# Goal of the exercise
A word-for-word copy is required of the line containing "(** ** Loading and flushing *)" and of each line after it in the material below, through the last one.

# Data for review
(** The document after a call, whatever [value] is bound to: the lines
    that do not belong to the directive are the same, in the same order,
    and there are at least as many lines as before. *)
Lemma set_config_value_where_frame value fs self name values remove data :
  ensure_loaded fs self = Ok data →
  ∃ data',
    server_config_data
      (final_state (set_config_value_where value fs self name values remove))
    = Some data'
    ∧ filter (λ cfg, concerns name cfg = false) data'
      = filter (λ cfg, concerns name cfg = false) data
    ∧ (length data ≤ length data')%nat.
Proof.
  intros Hload. unfold set_config_value_where. rewrite Hload.
  pose proof (scan_retagged name (normalize values) remove data 0
                (mkScan 0 false (replicate (length (normalize values)) false)))
    as Hscan.
  destruct (scan _ _ _ _ _ _) as [data1 st]. simpl in Hscan.
  pose proof (retagged_filter _ _ _ Hscan) as Hf.
  pose proof (retagged_length _ _ _ Hscan) as Hl.
  destruct remove.
  - exists data1. simpl. split_and!; [done | done | lia].
  - pose proof (add_missing_frame name value (last_cmd_idx st) (values_set st)
                  (normalize values) 0 0 data1 (file_changed st)) as [Hf2 Hl2].
    destruct (add_missing _ _ _ _ _ _ _ _ _) as [[e |] [data2 changed]];
      simpl in *; exists data2; (split_and!; [done | congruence | lia]).
Qed.

(** The document after a call of the method as it is: every line is where
    it was, and is the same line or the same line switched on or off. *)
Lemma set_config_value_retags fs self name values remove data :
  ensure_loaded fs self = Ok data →
  ∃ data',
    server_config_data
      (final_state (set_config_value fs self name values remove))
    = Some data'
    ∧ Forall2 (retagged name) data data'.
Proof.
  intros Hload. unfold set_config_value, set_config_value_where.
  rewrite Hload.
  pose proof (scan_retagged name (normalize values) remove data 0
                (mkScan 0 false (replicate (length (normalize values)) false)))
    as Hscan.
  destruct (scan _ _ _ _ _ _) as [data1 st]. simpl in Hscan.
  destruct remove; [by exists data1 |].
  pose proof (add_missing_unbound name (last_cmd_idx st) (values_set st)
                (normalize values) 0 0 data1 (file_changed st)) as Hadd.
  destruct (add_missing _ _ _ _ _ _ _ _ _) as [[e |] [data2 changed]];
    simpl in *; inversion Hadd; subst; by exists data1.
Qed.

Lemma line_count_step fs self name values remove :
  (line_count self
   ≤ line_count (final_state (set_config_value fs self name values remove)))%nat.
Proof.
  destruct (ensure_loaded fs self) as [data | e] eqn:Hload.
  - destruct (set_config_value_where_frame None fs self name values remove data
                Hload) as (data' & Hd & _ & Hlen).
    unfold line_count at 2. unfold set_config_value. rewrite Hd.
    unfold line_count. unfold ensure_loaded in Hload.
    destruct (server_config_data self); [| lia]. by inversion Hload; subst.
  - unfold set_config_value, set_config_value_where. by rewrite Hload.
Qed.

Lemma run_calls_app fs cs : ∀ self cs',
  run_calls fs self (cs ++ cs') = run_calls fs (run_calls fs self cs) cs'.
Proof.
  induction cs as [| [[name values] remove] cs IH]; intros self cs'; [done |].
  simpl. apply IH.
Qed.

Lemma line_count_run fs cs : ∀ self,
  (line_count self ≤ line_count (run_calls fs self cs))%nat.
Proof.
  induction cs as [| [[name values] remove] cs IH]; intros self; [done |].
  simpl. etrans; [apply line_count_step | apply IH].
Qed.
End CallFacts.

(** ** The classifier *)

Section ClassifierFacts.
Import PyStr Re.

Lemma token_char_plain c :
  token_char c = true →
  is_space c = false ∧ Ascii.eqb "#" c = false ∧ Ascii.eqb ";" c = false.
Proof. destruct c as [[] [] [] [] [] [] [] []]; by vm_compute. Qed.

Lemma rstrip_no_space s :
  all_chars (λ c, negb (is_space c)) s = true → rstrip s = s.
Proof.
  induction s as [| c s IH]; simpl; [done |].
  intros [Hc Hs]%andb_true_iff. rewrite (IH Hs).
  apply negb_true_iff in Hc. rewrite Hc. by destruct s.
Qed.

Lemma all_chars_impl (p q : ascii → bool) s :
  (∀ c, p c = true → q c = true) →
  all_chars p s = true → all_chars q s = true.
Proof.
  intros Hpq. induction s as [| c s IH]; simpl; [done |].
  intros [Hc Hs]%andb_true_iff. by rewrite (Hpq c Hc), (IH Hs).
Qed.

Lemma strip_token w : all_chars token_char w = true → strip w = w.
Proof.
  intros Hw. unfold strip.
  assert (lstrip w = w) as ->.
  { destruct w as [| c w]; [done |]. simpl in *.
    apply andb_true_iff in Hw as [Hc _].
    by destruct (token_char_plain c Hc) as [-> _]. }
  apply rstrip_no_space. eapply all_chars_impl; [| done].
  intros c Hc. by destruct (token_char_plain c Hc) as [-> _].
Qed.

(** After a run of token characters that reaches the end of the line, no
    white space can follow, wherever the run is cut. *)
Lemma star_token_no_space (k : cont) w : ∀ pos g,
  all_chars token_char w = true →
  (∀ pos' s' g', all_chars token_char s' = true → k pos' s' g' = None) →
  star_greedy token_char k pos w g = None.
Proof.
  induction w as [| c w IH]; intros pos g Hw Hk; simpl; [by apply Hk |].
  pose proof Hw as Hw'. simpl in Hw'.
  apply andb_true_iff in Hw' as [Hc Hrest].
  rewrite Hc, (IH _ _ Hrest Hk). by apply Hk.
Qed.

(** A line made of a single token, such as a directive without a value,
    matches none of the three patterns. *)
Lemma single_token_no_match w :
  w ≠ "" → all_chars token_char w = true →
  re_match ConfigLine.cmt_re w = None
  ∧ re_match ConfigLine.cmd_cmt_re w = None
  ∧ re_match ConfigLine.cmd_re w = None.
Proof.
  intros Hne Hw. destruct w as [| c w]; [done |].
  pose proof Hw as Hw'. simpl in Hw'.
  apply andb_true_iff in Hw' as [Hc Hrest].
  destruct (token_char_plain c Hc) as (Hsp & Hhash & Hsemi).
  unfold re_match, ConfigLine.cmt_re, ConfigLine.cmd_cmt_re, ConfigLine.cmd_re.
  cbn [run star_greedy Nat.eqb]. unfold one. cbn [star_greedy].
  rewrite !Hsp, !Hhash, !Hsemi. cbn [run star_greedy Nat.eqb]. rewrite Hc.
  rewrite star_token_no_space; [done | done |].
  intros pos' [| c' s'] g' Hs'; [done |]. simpl in Hs'.
  apply andb_true_iff in Hs' as [Hc' _].
  by destruct (token_char_plain c' Hc') as [-> _].
Qed.

(** [\s*;.*] matches every line that starts with [;]. *)
Lemma star_dot_accepts s : ∀ pos g,
  ∃ g', star_greedy dot (λ _ _ g, Some g) pos s g = Some g'.
Proof.
  induction s as [| c s IH]; intros pos g; simpl; [eauto |].
  destruct (dot c); [| eauto].
  destruct (IH (S pos) g) as [g' ->]. eauto.
Qed.

Lemma semicolon_line_matches s :
  ∃ m, re_match ConfigLine.cmd_cmt_re (String ";" s) = Some m.
Proof.
  unfold re_match, ConfigLine.cmd_cmt_re. simpl. unfold one. simpl.
  destruct (star_dot_accepts s 1 []) as [g' ->]. eauto.
Qed.

(** A line that starts with [;] and is not a well-formed directive is an
    ordinary comment. *)
Lemma build_semicolon_comment line i s :
  strip line = String ";" s →
  re_match ConfigLine.cmd_re (strip line) = None →
  ConfigLine.build line i
  = Ok (mkConfigLine (Some i) (Some (strip line)) (Some CONFIG_LINE_COMMENT)
          None "" (Some "")).
Proof.
  intros Hs Hno. unfold ConfigLine.build. rewrite Hno, Hs.
  destruct (semicolon_line_matches s) as [m ->].
  assert (String.length (strip (String ";" s)) ≠ 0) as Hlen.
  { unfold strip. simpl. by destruct (rstrip s). }
  apply Nat.eqb_neq in Hlen. rewrite Hlen.
  by assert (re_match ConfigLine.cmt_re (String ";" s) = None) as ->.
Qed.

(** Every success of the matcher is a success of its continuation, and a
    property of the groups that survives the closing of further groups
    holds for the continuation whenever it holds at the start. *)
Section Through.
Variables I P : spans → Prop.
Hypothesis I_cons : ∀ n sp g, I g → I ((n, sp) :: g).
Local Abbreviation answers := (answers I P).

Lemma one_through p k : answers k → answers (one p k).
Proof.
  intros Hk pos [| c s] g g' Hg; unfold one; [done |].
  destruct (p c); [by apply Hk | done].
Qed.

Lemma star_greedy_through p k : answers k → answers (star_greedy p k).
Proof.
  intros Hk pos s. revert pos.
  induction s as [| c s IH]; intros pos g g' Hg; simpl; [by apply Hk |].
  destruct (p c); [| by apply Hk].
  destruct (star_greedy p k (S pos) s g) as [r |] eqn:E.
  - intros [= <-]. by eapply IH.
  - by apply Hk.
Qed.

Lemma star_lazy_through p k : answers k → answers (star_lazy p k).
Proof.
  intros Hk pos s. revert pos.
  induction s as [| c s IH]; intros pos g g' Hg; simpl.
  - destruct (k pos "" g) as [r |] eqn:E; [| done].
    intros [= <-]. by eapply Hk.
  - destruct (k pos (String c s) g) as [r |] eqn:E.
    + intros [= <-]. by eapply Hk.
    + destruct (p c); [by apply IH | done].
Qed.

Lemma run_through r : ∀ k, answers k → answers (run r k).
Proof.
  induction r as [| | c | p | r1 IH1 r2 IH2 | r1 IH1 r2 IH2 | r1 IH1
                  | p | p | p | n r1 IH1];
    intros k Hk; simpl.
  - intros pos s g g' Hg. destruct (Nat.eqb pos 0); [by apply Hk | done].
  - intros pos s g g' Hg. destruct s as [| c [| c' s]]; [by apply Hk | | done].
    destruct (Ascii.eqb c (ch 10)); [by apply Hk | done].
  - by apply one_through.
  - by apply one_through.
  - by apply IH1, IH2.
  - intros pos s g g' Hg.
    destruct (run r1 k pos s g) as [x |] eqn:E.
    + intros [= <-]. by eapply IH1.
    + by apply IH2.
  - intros pos s g g' Hg.
    destruct (run r1 k pos s g) as [x |] eqn:E.
    + intros [= <-]. by eapply IH1.
    + by apply Hk.
  - by apply star_greedy_through.
  - by apply one_through, star_greedy_through.
  - by apply one_through, star_lazy_through.
  - intros pos s g g' Hg. apply IH1; [| done].
    intros pos' s' g1 g1' Hg1. apply Hk. by apply I_cons.
Qed.
End Through.

Lemma has_group_cons n m sp g : has_group n g → has_group n ((m, sp) :: g).
Proof. unfold has_group. simpl. by destruct (Nat.eqb n m). Qed.

Lemma has_group_here n sp g : has_group n ((n, sp) :: g).
Proof. unfold has_group. simpl. by rewrite Nat.eqb_refl. Qed.

(** What follows a closed group cannot lose it. *)
Lemma group_kept n r pos s g g' :
  has_group n g → run r (λ _ _ g, Some g) pos s g = Some g' → has_group n g'.
Proof.
  apply (run_through (has_group n) (has_group n)).
  - intros m sp g0. apply has_group_cons.
  - by intros ? ? g0 g0' ? [= <-].
Qed.

(** A group that has been closed is part of every match of what follows. *)
Lemma group_closed n r rest pos s g g' :
  run (Group n r ⨾ rest) (λ _ _ g, Some g) pos s g = Some g' → has_group n g'.
Proof.
  cbn [run].
  apply (run_through (λ _, True) (has_group n)); [done | | done].
  intros pos' s' g1 g1' _ H.
  eapply group_kept; [apply has_group_here | exact H].
Qed.

Lemma after_prefix (P : spans → Prop) r rest :
  (∀ pos s g g', run rest (λ _ _ g, Some g) pos s g = Some g' → P g') →
  ∀ pos s g g', run (r ⨾ rest) (λ _ _ g, Some g) pos s g = Some g' → P g'.
Proof.
  intros H pos s g g'. cbn [run].
  apply (run_through (λ _, True) P); [done | | done].
  intros pos' s' g1 g1' _. apply H.
Qed.

(** A match of the directive pattern always has its groups 2 and 3. *)
Lemma cmd_re_groups s m :
  re_match ConfigLine.cmd_re s = Some m →
  is_Some (group m 2) ∧ is_Some (group m 3).
Proof.
  unfold re_match.
  destruct (run ConfigLine.cmd_re _ 0 s []) as [g |] eqn:E; [| done].
  intros [= <-]. unfold group. simpl.
  assert (has_group 2 g ∧ has_group 3 g) as [[[a b] ->] [[a' b'] ->]]; [| eauto].
  unfold ConfigLine.cmd_re in E. split.
  - revert E. do 4 apply after_prefix. apply group_closed.
  - revert E. do 6 apply after_prefix. apply group_closed.
Qed.

(** [build] raises only in the one case that it does not provide for: a
    line that is not blank and matches none of the patterns. *)
Lemma build_raises_only line i e :
  ConfigLine.build line i = Raise e →
  e = AttributeError
  ∧ strip line ≠ ""
  ∧ re_match ConfigLine.cmt_re (strip line) = None
  ∧ re_match ConfigLine.cmd_cmt_re (strip line) = None
  ∧ re_match ConfigLine.cmd_re (strip line) = None.
Proof.
  unfold ConfigLine.build.
  destruct (Nat.eqb _ 0) eqn:Hlen; [done |].
  destruct (re_match ConfigLine.cmt_re _); [done |].
  destruct (re_match ConfigLine.cmd_re _) as [m |] eqn:Hm.
  - destruct (cmd_re_groups _ _ Hm) as [[g2 ->] [g3 ->]]. done.
  - destruct (re_match ConfigLine.cmd_cmt_re _); [done |].
    intros [= <-]. split_and!; try done.
    intros Hs. rewrite Hs in Hlen. done.
Qed.
End ClassifierFacts.

(** ** Loading and flushing *)

Section FlushFacts.
Import PyStr OpenVpn.

Lemma append_cons a s t : String a s +:+ t = String a (s +:+ t).
Proof. reflexivity. Qed.

Lemma append_nil_r s : s +:+ "" = s.
Proof. induction s as [| a s IH]; [done |]. by rewrite append_cons, IH. Qed.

# Result of this task
(** ** Loading and flushing *)

Section FlushFacts.
Import PyStr OpenVpn.

Lemma append_cons a s t : String a s +:+ t = String a (s +:+ t).
Proof. reflexivity. Qed.

Lemma append_nil_r s : s +:+ "" = s.
Proof. induction s as [| a s IH]; [done |]. by rewrite append_cons, IH. Qed.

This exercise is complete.